> **EXERCISE DESCRIPTION**: Write out the whole listing again, exactly.

> **TASK DATA**:
(** * Voice-driven image studio: the session manager of [src/App.tsx]

    A shallow embedding of the [App] component: its React state, its
    refs, and the callbacks that start and stop the voice session, handle
    inbound live messages, and run the two creative actions.

    Conventions of the embedding.
    - JavaScript numbers that hold times (the playback cursor,
      [ctx.currentTime], [buffer.duration]) are rationals.  The theorems
      use only the order properties of [max] and [+].
    - Calls that leave the component (Web Audio, the media stream, the
      live session, the generation endpoint, the console) are appended
      to a chronological [trace].
    - A function declared in the body of [App] closes over the state of
      the render that created it.  Such functions take that render as
      their first argument [r]; refs and state setters always act on
      the current machine.
    - An [await] is resolved inside the step that contains it, to the
      value or the rejection the function is given as an argument; a
      rejection outside any [try] ends the function with it.  A
      callback registered with [promise.then] on a settled promise runs
      after the synchronous part of the function that registered it.
    - [utils/audioUtils] is not part of the sources at hand: decoding an
      audio payload is a parameter of the development, and it always
      yields a buffer. *)

From Stdlib Require Import List String Ascii Bool Arith NArith ZArith.
From Stdlib Require Import QArith Qminmax Lia Sorted.
Import ListNotations.

#[local] Close Scope Q_scope.
#[local] Open Scope list_scope.
#[local] Open Scope string_scope.

(** ** Data model ([types.ts]) *)

Inductive AppStatus : Type :=
| IDLE
| GENERATING
| EDITING
| VOICE_CONNECTING
| VOICE_ACTIVE.

Module HistoryItem.
(** [base64] is an option because the value stored at run time is
    [part.inlineData.data] or [split(',')[1]], either of which may be
    [undefined]. *)
Record t : Type := mk {
  url : string;
  base64 : option string;
  timestamp : string
}.
End HistoryItem.

Module ImageState.
Record t : Type := mk {
  url : option string;
  base64 : option string;
  timestamp : option string;
  history : list HistoryItem.t
}.
End ImageState.

(** The four [useState] cells, as one render sees them. *)
Record Render : Type := mkRender {
  status : AppStatus;
  imageState : ImageState.t;
  isLiveActive : bool;
  aiResponseText : string
}.

(** ** Objects of the platform *)

Inductive AudioContextState : Type := suspended | running | closed.

Record AudioContext : Type := mkAudioContext {
  ctx_id : nat;
  ctx_sampleRate : N;
  ctx_state : AudioContextState
}.

Record AudioContexts : Type := mkAudioContexts {
  input : AudioContext;
  output : AudioContext
}.

(** An [AudioBuffer]: [duration] is [length / sampleRate]. *)
Record AudioBuffer : Type := mkAudioBuffer {
  buf_length : N;
  buf_sampleRate : positive
}.

Definition duration (b : AudioBuffer) : Q :=
  Z.of_N (buf_length b) # buf_sampleRate b.

(** A buffer source, with the time passed to its [start]. *)
Record AudioBufferSourceNode : Type := mkNode {
  node_id : nat;
  node_buffer : AudioBuffer;
  node_when : Q
}.

Record MediaStream : Type := mkMediaStream {
  getTracks : list nat
}.

(** What [await navigator.mediaDevices.getUserMedia({ audio: true })]
    yields: the stream, or a rejection (permission denied, no
    device). *)
Inductive UserMedia : Type :=
| Granted (stream : MediaStream)
| Denied (reason : string).

(** The five [useRef] cells.  [sourcesRef] is a JS [Set]: insertion
    ordered; [sessionRef] holds the promise of the live session,
    identified by the number of its connection. *)
Record Refs : Type := mkRefs {
  audioContextRef : option AudioContexts;
  nextStartTimeRef : Q;
  sourcesRef : list AudioBufferSourceNode;
  sessionRef : option nat;
  streamRef : option MediaStream
}.

(** ** Calls that leave the component

    [LiveConnect] records, with the number of the connection, the
    render whose [onopen], [onmessage], [onerror] and [onclose] were
    handed to [ai.live.connect]. *)

Inductive Effect : Type :=
| NewAudioContext (cid : nat) (rate : N)
| LiveConnect (sid : nat) (callbacks : Render)
| CaptureWired (sid : nat)
| SessionClose (sid : nat)
| TrackStop (tid : nat)
| ContextClose (cid : nat)
| SourceStart (nid : nat) (when : Q)
| SourceStop (nid : nat)
| SendToolResponse (sid : nat) (id name result : string)
| GenerateContent (image : option string) (text : string)
| ConsoleError (label : string).

Record World : Type := mkWorld {
  fresh : nat;
  trace : list Effect
}.

Record Machine : Type := mkMachine {
  react : Render;
  refs : Refs;
  world : World
}.

(** ** Inbound data *)

Record InlineData : Type := mkInlineData {
  data : option string
}.

Record Part : Type := mkPart {
  inlineData : option InlineData;
  text : option string
}.

Record Content : Type := mkContent {
  parts : list Part
}.

Record Transcription : Type := mkTranscription {
  transcription_text : string
}.

Record LiveServerContent : Type := mkServerContent {
  modelTurn : option Content;
  outputTranscription : option Transcription;
  interrupted : bool
}.

Record Args : Type := mkArgs {
  prompt : string;
  textContent : option string
}.

Record FunctionCall : Type := mkFunctionCall {
  id : string;
  name : string;
  args : Args
}.

Record LiveServerMessage : Type := mkMessage {
  serverContent : option LiveServerContent;
  toolCall : option (list FunctionCall)
}.

(** What [await ai.models.generateContent(...)] yields: a rejection, or
    a response with its candidates (each one the parts of its
    content). *)
Inductive GenerateContentResponse : Type :=
| Rejected (reason : string)
| Resolved (candidates : list Content).

(** ** State setters *)

Definition with_react (f : Render -> Render) (m : Machine) : Machine :=
  mkMachine (f (react m)) (refs m) (world m).

Definition with_refs (f : Refs -> Refs) (m : Machine) : Machine :=
  mkMachine (react m) (f (refs m)) (world m).

Definition with_world (f : World -> World) (m : Machine) : Machine :=
  mkMachine (react m) (refs m) (f (world m)).

Definition setStatus (v : AppStatus) : Machine -> Machine :=
  with_react (fun r =>
    mkRender v (imageState r) (isLiveActive r) (aiResponseText r)).

Definition setImageState (f : ImageState.t -> ImageState.t)
  : Machine -> Machine :=
  with_react (fun r =>
    mkRender (status r) (f (imageState r)) (isLiveActive r)
             (aiResponseText r)).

> **FINISHED TASK**:
(** * Voice-driven image studio: the session manager of [src/App.tsx]

    A shallow embedding of the [App] component: its React state, its
    refs, and the callbacks that start and stop the voice session, handle
    inbound live messages, and run the two creative actions.

    Conventions of the embedding.
    - JavaScript numbers that hold times (the playback cursor,
      [ctx.currentTime], [buffer.duration]) are rationals.  The theorems
      use only the order properties of [max] and [+].
    - Calls that leave the component (Web Audio, the media stream, the
      live session, the generation endpoint, the console) are appended
      to a chronological [trace].
    - A function declared in the body of [App] closes over the state of
      the render that created it.  Such functions take that render as
      their first argument [r]; refs and state setters always act on
      the current machine.
    - An [await] is resolved inside the step that contains it, to the
      value or the rejection the function is given as an argument; a
      rejection outside any [try] ends the function with it.  A
      callback registered with [promise.then] on a settled promise runs
      after the synchronous part of the function that registered it.
    - [utils/audioUtils] is not part of the sources at hand: decoding an
      audio payload is a parameter of the development, and it always
      yields a buffer. *)

From Stdlib Require Import List String Ascii Bool Arith NArith ZArith.
From Stdlib Require Import QArith Qminmax Lia Sorted.
Import ListNotations.

#[local] Close Scope Q_scope.
#[local] Open Scope list_scope.
#[local] Open Scope string_scope.

(** ** Data model ([types.ts]) *)

Inductive AppStatus : Type :=
| IDLE
| GENERATING
| EDITING
| VOICE_CONNECTING
| VOICE_ACTIVE.

Module HistoryItem.
(** [base64] is an option because the value stored at run time is
    [part.inlineData.data] or [split(',')[1]], either of which may be
    [undefined]. *)
Record t : Type := mk {
  url : string;
  base64 : option string;
  timestamp : string
}.
End HistoryItem.

Module ImageState.
Record t : Type := mk {
  url : option string;
  base64 : option string;
  timestamp : option string;
  history : list HistoryItem.t
}.
End ImageState.

(** The four [useState] cells, as one render sees them. *)
Record Render : Type := mkRender {
  status : AppStatus;
  imageState : ImageState.t;
  isLiveActive : bool;
  aiResponseText : string
}.

(** ** Objects of the platform *)

Inductive AudioContextState : Type := suspended | running | closed.

Record AudioContext : Type := mkAudioContext {
  ctx_id : nat;
  ctx_sampleRate : N;
  ctx_state : AudioContextState
}.

Record AudioContexts : Type := mkAudioContexts {
  input : AudioContext;
  output : AudioContext
}.

(** An [AudioBuffer]: [duration] is [length / sampleRate]. *)
Record AudioBuffer : Type := mkAudioBuffer {
  buf_length : N;
  buf_sampleRate : positive
}.

Definition duration (b : AudioBuffer) : Q :=
  Z.of_N (buf_length b) # buf_sampleRate b.

(** A buffer source, with the time passed to its [start]. *)
Record AudioBufferSourceNode : Type := mkNode {
  node_id : nat;
  node_buffer : AudioBuffer;
  node_when : Q
}.

Record MediaStream : Type := mkMediaStream {
  getTracks : list nat
}.

(** What [await navigator.mediaDevices.getUserMedia({ audio: true })]
    yields: the stream, or a rejection (permission denied, no
    device). *)
Inductive UserMedia : Type :=
| Granted (stream : MediaStream)
| Denied (reason : string).

(** The five [useRef] cells.  [sourcesRef] is a JS [Set]: insertion
    ordered; [sessionRef] holds the promise of the live session,
    identified by the number of its connection. *)
Record Refs : Type := mkRefs {
  audioContextRef : option AudioContexts;
  nextStartTimeRef : Q;
  sourcesRef : list AudioBufferSourceNode;
  sessionRef : option nat;
  streamRef : option MediaStream
}.

(** ** Calls that leave the component

    [LiveConnect] records, with the number of the connection, the
    render whose [onopen], [onmessage], [onerror] and [onclose] were
    handed to [ai.live.connect]. *)

Inductive Effect : Type :=
| NewAudioContext (cid : nat) (rate : N)
| LiveConnect (sid : nat) (callbacks : Render)
| CaptureWired (sid : nat)
| SessionClose (sid : nat)
| TrackStop (tid : nat)
| ContextClose (cid : nat)
| SourceStart (nid : nat) (when : Q)
| SourceStop (nid : nat)
| SendToolResponse (sid : nat) (id name result : string)
| GenerateContent (image : option string) (text : string)
| ConsoleError (label : string).

Record World : Type := mkWorld {
  fresh : nat;
  trace : list Effect
}.

Record Machine : Type := mkMachine {
  react : Render;
  refs : Refs;
  world : World
}.

(** ** Inbound data *)

Record InlineData : Type := mkInlineData {
  data : option string
}.

Record Part : Type := mkPart {
  inlineData : option InlineData;
  text : option string
}.

Record Content : Type := mkContent {
  parts : list Part
}.

Record Transcription : Type := mkTranscription {
  transcription_text : string
}.

Record LiveServerContent : Type := mkServerContent {
  modelTurn : option Content;
  outputTranscription : option Transcription;
  interrupted : bool
}.

Record Args : Type := mkArgs {
  prompt : string;
  textContent : option string
}.

Record FunctionCall : Type := mkFunctionCall {
  id : string;
  name : string;
  args : Args
}.

Record LiveServerMessage : Type := mkMessage {
  serverContent : option LiveServerContent;
  toolCall : option (list FunctionCall)
}.

(** What [await ai.models.generateContent(...)] yields: a rejection, or
    a response with its candidates (each one the parts of its
    content). *)
Inductive GenerateContentResponse : Type :=
| Rejected (reason : string)
| Resolved (candidates : list Content).

(** ** State setters *)

Definition with_react (f : Render -> Render) (m : Machine) : Machine :=
  mkMachine (f (react m)) (refs m) (world m).

Definition with_refs (f : Refs -> Refs) (m : Machine) : Machine :=
  mkMachine (react m) (f (refs m)) (world m).

Definition with_world (f : World -> World) (m : Machine) : Machine :=
  mkMachine (react m) (refs m) (f (world m)).

Definition setStatus (v : AppStatus) : Machine -> Machine :=
  with_react (fun r =>
    mkRender v (imageState r) (isLiveActive r) (aiResponseText r)).

Definition setImageState (f : ImageState.t -> ImageState.t)
  : Machine -> Machine :=
  with_react (fun r =>
    mkRender (status r) (f (imageState r)) (isLiveActive r)
             (aiResponseText r)).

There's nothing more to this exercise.